▼

(* ===== verification/PtraceInv.v ===== *)
(** * The invariant of tracing, for every operation of ptrace

    Attaching, detaching, exiting and every request keep the relation between
    tracers and tracees well-formed, and the references to credentials that
    tracees hold are exactly those taken. *)

From S2P Require Import Prelude Bitmap FdTable FileOps Uapi Task Ptrace PtraceReq PtraceFacts.

(** ** References to credentials *)

Definition cred_event (c : cred_ptr) (e : k_event) : Z :=
  match e with
  | KGetCred d => Z.b2z (bool_decide (d = c))
  | KPutCred d => - Z.b2z (bool_decide (d = c))
  | _ => 0
  end.

Fixpoint cred_balance (c : cred_ptr) (l : list k_event) : Z :=
  match l with
  | [] => 0
  | e :: l => cred_event c e + cred_balance c l
  end.

Definition ptracer_creds (m : tasks) : gmap task_ptr (option cred_ptr) :=
  (λ t, ptracer_cred (t_trace t)) <$> m.

Definition count_creds (c : cred_ptr) (m : gmap task_ptr (option cred_ptr)) : Z :=
  map_fold (λ _ o a, Z.b2z (bool_decide (o = Some c)) + a) 0 m.

(** The tracees that hold a reference to [c]. *)
Definition cred_held (c : cred_ptr) (m : tasks) : Z := count_creds c (ptracer_creds m).

Lemma cred_balance_app c l1 l2 : cred_balance c (l1 ++ l2) = cred_balance c l1 + cred_balance c l2.
Proof. induction l1 as [|e l IH]; simpl; lia. Qed.

Lemma count_creds_insert c m p o o' :
  m !! p = Some o →
  count_creds c (<[p := o']> m) =
  count_creds c m - Z.b2z (bool_decide (o = Some c)) + Z.b2z (bool_decide (o' = Some c)).
Proof.
  intros Hp. assert (∀ x, count_creds c (<[p := x]> m) =
    Z.b2z (bool_decide (x = Some c)) + count_creds c (delete p m)) as Hx.
  { intros x. rewrite <- insert_delete_eq. unfold count_creds.
    rewrite map_fold_insert_L; [done|intros; lia|apply lookup_delete_eq]. }
  rewrite Hx. rewrite <- (insert_id m p o Hp) at 2. rewrite Hx. lia.
Qed.

Lemma ptracer_creds_core m m' : same_core m m' → ptracer_creds m' = ptracer_creds m.
Proof.
  intros Hs. apply map_eq. intros p. unfold ptracer_creds. rewrite !lookup_fmap.
  assert (core <$> m' !! p = core <$> m !! p) as Hp by (by rewrite <- !lookup_fmap, Hs).
  destruct (m' !! p), (m !! p); simpl in *; try done. injection Hp as E _ _ _. by rewrite E.
Qed.

Lemma ptracer_creds_alter m p t f o :
  m !! p = Some t → ptracer_cred (t_trace (f t)) = o →
  ptracer_creds (alter f p m) = <[p := o]> (ptracer_creds m).
Proof.
  intros Hp <-. rewrite <- (insert_id m p t Hp) at 1. rewrite alter_insert_eq.
  unfold ptracer_creds. by rewrite fmap_insert.
Qed.

Lemma cred_held_link c m child np fl t tn :
  m !! child = Some t → m !! np = Some tn → ptracer_cred (t_trace t) = None →
  cred_held c (link_task m child np fl) = cred_held c m + Z.b2z (bool_decide (t_cred tn = c)).
Proof.
  intros Hc Hnp Hnone. unfold cred_held, link_task.
  set (m1 := alter _ np m).
  assert (ptracer_creds m1 = ptracer_creds m) as E1.
  { unfold m1. rewrite (ptracer_creds_alter _ _ tn _ (ptracer_cred (t_trace tn))) by done.
    apply insert_id. unfold ptracer_creds. by rewrite lookup_fmap, Hnp. }
  assert (is_Some (m1 !! child)) as [t1 Ht1] by (apply lookup_alter_is_Some; eauto).
  rewrite (ptracer_creds_alter _ _ t1 _ (Some (t_cred tn))); [|done|].
  2: { simpl. unfold m1. by rewrite lookup_alter_eq, Hnp. }
  rewrite E1, (count_creds_insert c _ child None).
  2: { unfold ptracer_creds. by rewrite lookup_fmap, Hc; simpl; rewrite Hnone. }
  rewrite (bool_decide_false (None = Some c)) by done. simpl. f_equal.
  rewrite Z.sub_0_r. f_equal. f_equal. f_equal.
  apply bool_decide_ext. split; congruence.
Qed.

Lemma cred_held_unlink c m child t d :
  m !! child = Some t → ptracer_cred (t_trace t) = Some d →
  cred_held c (unlink_task m child) = cred_held c m - Z.b2z (bool_decide (d = c)).
Proof.
  intros Hc Hd. unfold cred_held, unlink_task.
  assert (ptracer_creds (list_del_entry child m) = ptracer_creds m) as E1.
  { unfold ptracer_creds, list_del_entry. rewrite <- map_fmap_compose. done. }
  erewrite (ptracer_creds_alter _ _ _ _ None); [| |done].
  2: { unfold list_del_entry. by rewrite lookup_fmap, Hc. }
  rewrite E1, (count_creds_insert c _ child (Some d)).
  2: { unfold ptracer_creds. by rewrite lookup_fmap, Hc; simpl; rewrite Hd. }
  rewrite (bool_decide_false (None = Some c)) by done. simpl. rewrite Z.add_0_r.
  f_equal. f_equal. apply bool_decide_ext. split; congruence.
Qed.

(** ** The invariant of the kernel state *)

Section invariant.
Context {MMS : Type} `{KLib, FsEnv, Cur, !PtraceEnv MMS, !MmOps MMS} `{Hok : !PtraceEnvOk}.
Implicit Types (w : kworld MMS) (m : tasks) (p child : task_ptr).

Record kinv w : Prop := {
  ki_wf : tracing_wf (k_tasks w);
  ki_sig : ∀ p t, k_tasks w !! p = Some t → is_Some (k_signals w !! signal t);
  ki_cred : ∀ p t, k_tasks w !! p = Some t → is_Some (k_creds w !! t_cred t);
  ki_creds : ∀ c, cred_held c (k_tasks w) = cred_balance c (k_events w)
}.

(** The part of the invariant that speaks of a run from [w] with relation [m]
    and calls [evs]. *)
Record kok w m (evs : list k_event) : Prop := {
  ko_wf : tracing_wf m;
  ko_sig : ∀ p t, m !! p = Some t → is_Some (k_signals w !! signal t);
  ko_cred : ∀ p t, m !! p = Some t → is_Some (k_creds w !! t_cred t);
  ko_creds : ∀ c, cred_held c m = cred_balance c (k_events w ++ evs)
}.

Lemma kinv_kok w : kinv w → kok w (k_tasks w) [].
Proof using. intros [A1 A2 A4 A3]. split; try done. intros c. by rewrite app_nil_r. Qed.

Lemma kok_kinv w m evs w' : kok w m evs → kstep w m evs w' → kinv w'.
Proof using.
  intros [A1 A2 A4 A3] Hk. split.
  - eapply tracing_wf_core; [apply Hk|done].
  - intros p t' Hp. rewrite (ks_signals _ _ _ _ Hk).
    destruct (same_core_lookup _ _ _ _ (ks_core _ _ _ _ Hk) Hp) as (t & Ht & E).
    injection E as _ E _ _. rewrite E. by eapply A2.
  - intros p t' Hp. rewrite (ks_creds _ _ _ _ Hk).
    destruct (same_core_lookup _ _ _ _ (ks_core _ _ _ _ Hk) Hp) as (t & Ht & E).
    injection E as _ _ E _. rewrite E. by eapply A4.
  - intros c. rewrite (ks_events _ _ _ _ Hk). unfold cred_held.
    rewrite (ptracer_creds_core _ _ (ks_core _ _ _ _ Hk)). apply A3.
Qed.

Lemma kok_events w m evs evs' :
  kok w m evs → (∀ c, cred_balance c evs' = cred_balance c evs) → kok w m evs'.
Proof using.
  intros [A1 A2 A4 A3] Hb. split; try done. intros c. by rewrite A3, !cred_balance_app, Hb.
Qed.

Lemma kok_link w m evs child np fl t tn :
  kok w m evs → m !! child = Some t → pt t = 0 → m !! np = Some tn → Z.testbit fl 0 = true →
  kok w (link_task m child np fl) (evs ++ [KGetCred (t_cred tn)]).
Proof using.
  intros [A1 A2 A4 A3] Hc Hz Hnp Hfl. split.
  - by eapply link_wf.
  - intros p t' Hp. destruct (link_lookup _ _ _ _ _ _ Hp) as (x & Hx & _ & Hs & _).
    rewrite Hs. by eapply A2.
  - intros p t' Hp. destruct (link_lookup _ _ _ _ _ _ Hp) as (x & Hx & Hs & _ & _).
    rewrite Hs. by eapply A4.
  - intros c. rewrite (cred_held_link _ _ _ _ _ t tn); [|done|done|by eapply tw_untraced].
    rewrite A3, app_assoc, !cred_balance_app. simpl. lia.
Qed.

Lemma kok_unlink w m evs child t c :
  kok w m evs → m !! child = Some t → ptracer_cred (t_trace t) = Some c →
  kok w (unlink_task m child) (evs ++ [KPutCred c]).
Proof using.
  intros [A1 A2 A4 A3] Hc Hcr. split.
  - by apply unlink_wf.
  - intros p t' Hp. destruct (unlink_lookup _ _ _ _ Hp) as (x & Hx & _ & Hs & _).
    rewrite Hs. by eapply A2.
  - intros p t' Hp. destruct (unlink_lookup _ _ _ _ Hp) as (x & Hx & Hs & _ & _).
    rewrite Hs. by eapply A4.
  - intros d. rewrite (cred_held_unlink _ _ _ t c) by done.
    rewrite A3, app_assoc, !cred_balance_app. simpl. lia.
Qed.

(** A traced task has what unlinking needs. *)
Lemma kok_traced w m evs child t :
  kok w m evs → m !! child = Some t → pt t ≠ 0 →
  ∃ c, ptracer_cred (t_trace t) = Some c ∧ is_Some (k_signals w !! signal t).
Proof using.
  intros [A1 A2 _ _] Hc Hn. destruct (tw_traced _ A1 _ _ Hc Hn) as (_ & [c Hcr] & _). eauto.
Qed.

(** ** Detaching *)

(** [__ptrace_detach]: the tracee is unlinked, and what happens to a zombie
    leaves the tracing relation alone. *)
Lemma wp_detach w m evs w1 tracer p t tr (Q : bool → kworld MMS → Prop) :
  kstep w m evs w1 → kok w m evs → m !! p = Some t → pt t ≠ 0 →
  m !! tracer = Some tr → has_sighand tr = true →
  (∀ d evs' w', kstep w (unlink_task m p) evs' w' → kok w (unlink_task m p) evs' → Q d w') →
  wp (__ptrace_detach tracer p) Q w1.
Proof using Hok.
  intros Hk Ho Hp Hn Htr Hsh HQ. destruct (kok_traced _ _ _ _ _ Ho Hp Hn) as (c & Hc & Hsig).
  unfold __ptrace_detach. wp_step. eapply wp_ptrace_unlink; [done..|]. intros w2 Hk2.
  pose proof (kok_unlink _ _ _ _ _ _ Ho Hp Hc) as Ho2.
  set (m2 := unlink_task m p) in *. set (e2 := evs ++ [KPutCred c]) in *.
  destruct (unlink_lookup_l m p p t Hp) as (t2 & Ht2 & _ & _ & Hrp).
  destruct (unlink_lookup_l m p tracer tr Htr) as (tr2 & Htr2 & Hsh2 & _).
  destruct (tw_real _ (ko_wf _ _ _ Ho) _ _ Hp) as [rp0 Hrp0].
  destruct (unlink_lookup_l m p _ rp0 Hrp0) as (rp & Hrp2 & _).
  wp_step. eapply wp_kget; [done..|]. intros t3 Hc3 _.
  assert (t_trace t3 = t_trace t2) as Htr3 by (unfold core in Hc3; congruence).
  case_match; [wp_step; by eapply HQ|].
  assert (∀ (d : bool) w3, kstep w m2 e2 w3 →
    wp (_ ← (if d then upd_task p (set_exit_state EXIT_DEAD) else mret tt); mret d) Q w3) as Hend.
  { intros d w3 Hk3. wp_step. destruct d; [|do 2 wp_step; by eapply HQ].
    eapply wp_kupd_same; [done|done|done|]. intros w4 Hk4. wp_step. by eapply HQ. }
  wp_step. case_match; [|wp_step; by apply Hend].
  wp_step. eapply wp_kget; [done|by rewrite Htr3, Hrp|]. intros rp' _ _.
  wp_step. eapply wp_kget; [done|done|]. intros tr' Hctr _. case_match.
  - eapply wp_kon_ret; [done|intros; apply notify_parent_core|]. intros d w3 Hk3. by apply Hend.
  - assert (has_sighand tr' = true) as Hsh' by (unfold core in Hctr; congruence).
    unfold has_sighand in Hsh'. destruct (sighand tr') as [sh|]; [|done].
    wp_step. eapply wp_lift; [done|]. case_match; [|wp_step; by apply Hend].
    wp_step. eapply wp_kon_same; [done|intros; apply wake_up_parent_core|]. intros w3 Hk3.
    wp_step. by apply Hend.
Qed.

Lemma kok_emit w m evs e : kok w m evs → (∀ c, cred_event c e = 0) → kok w m (evs ++ [e]).
Proof using.
  intros Ho He. eapply kok_events; [done|]. intros c. rewrite cred_balance_app. simpl.
  rewrite He. lia.
Qed.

▲

-- TASK STATEMENT --
From the lines above, copy those that contain the word "assert".

-- ANSWER SPACE --
  intros Hp. assert (∀ x, count_creds c (<[p := x]> m) =
  assert (core <$> m' !! p = core <$> m !! p) as Hp by (by rewrite <- !lookup_fmap, Hs).
  assert (ptracer_creds m1 = ptracer_creds m) as E1.
  assert (is_Some (m1 !! child)) as [t1 Ht1] by (apply lookup_alter_is_Some; eauto).
  assert (ptracer_creds (list_del_entry child m) = ptracer_creds m) as E1.
  assert (t_trace t3 = t_trace t2) as Htr3 by (unfold core in Hc3; congruence).
  assert (∀ (d : bool) w3, kstep w m2 e2 w3 →
  - assert (has_sighand tr' = true) as Hsh' by (unfold core in Hctr; congruence).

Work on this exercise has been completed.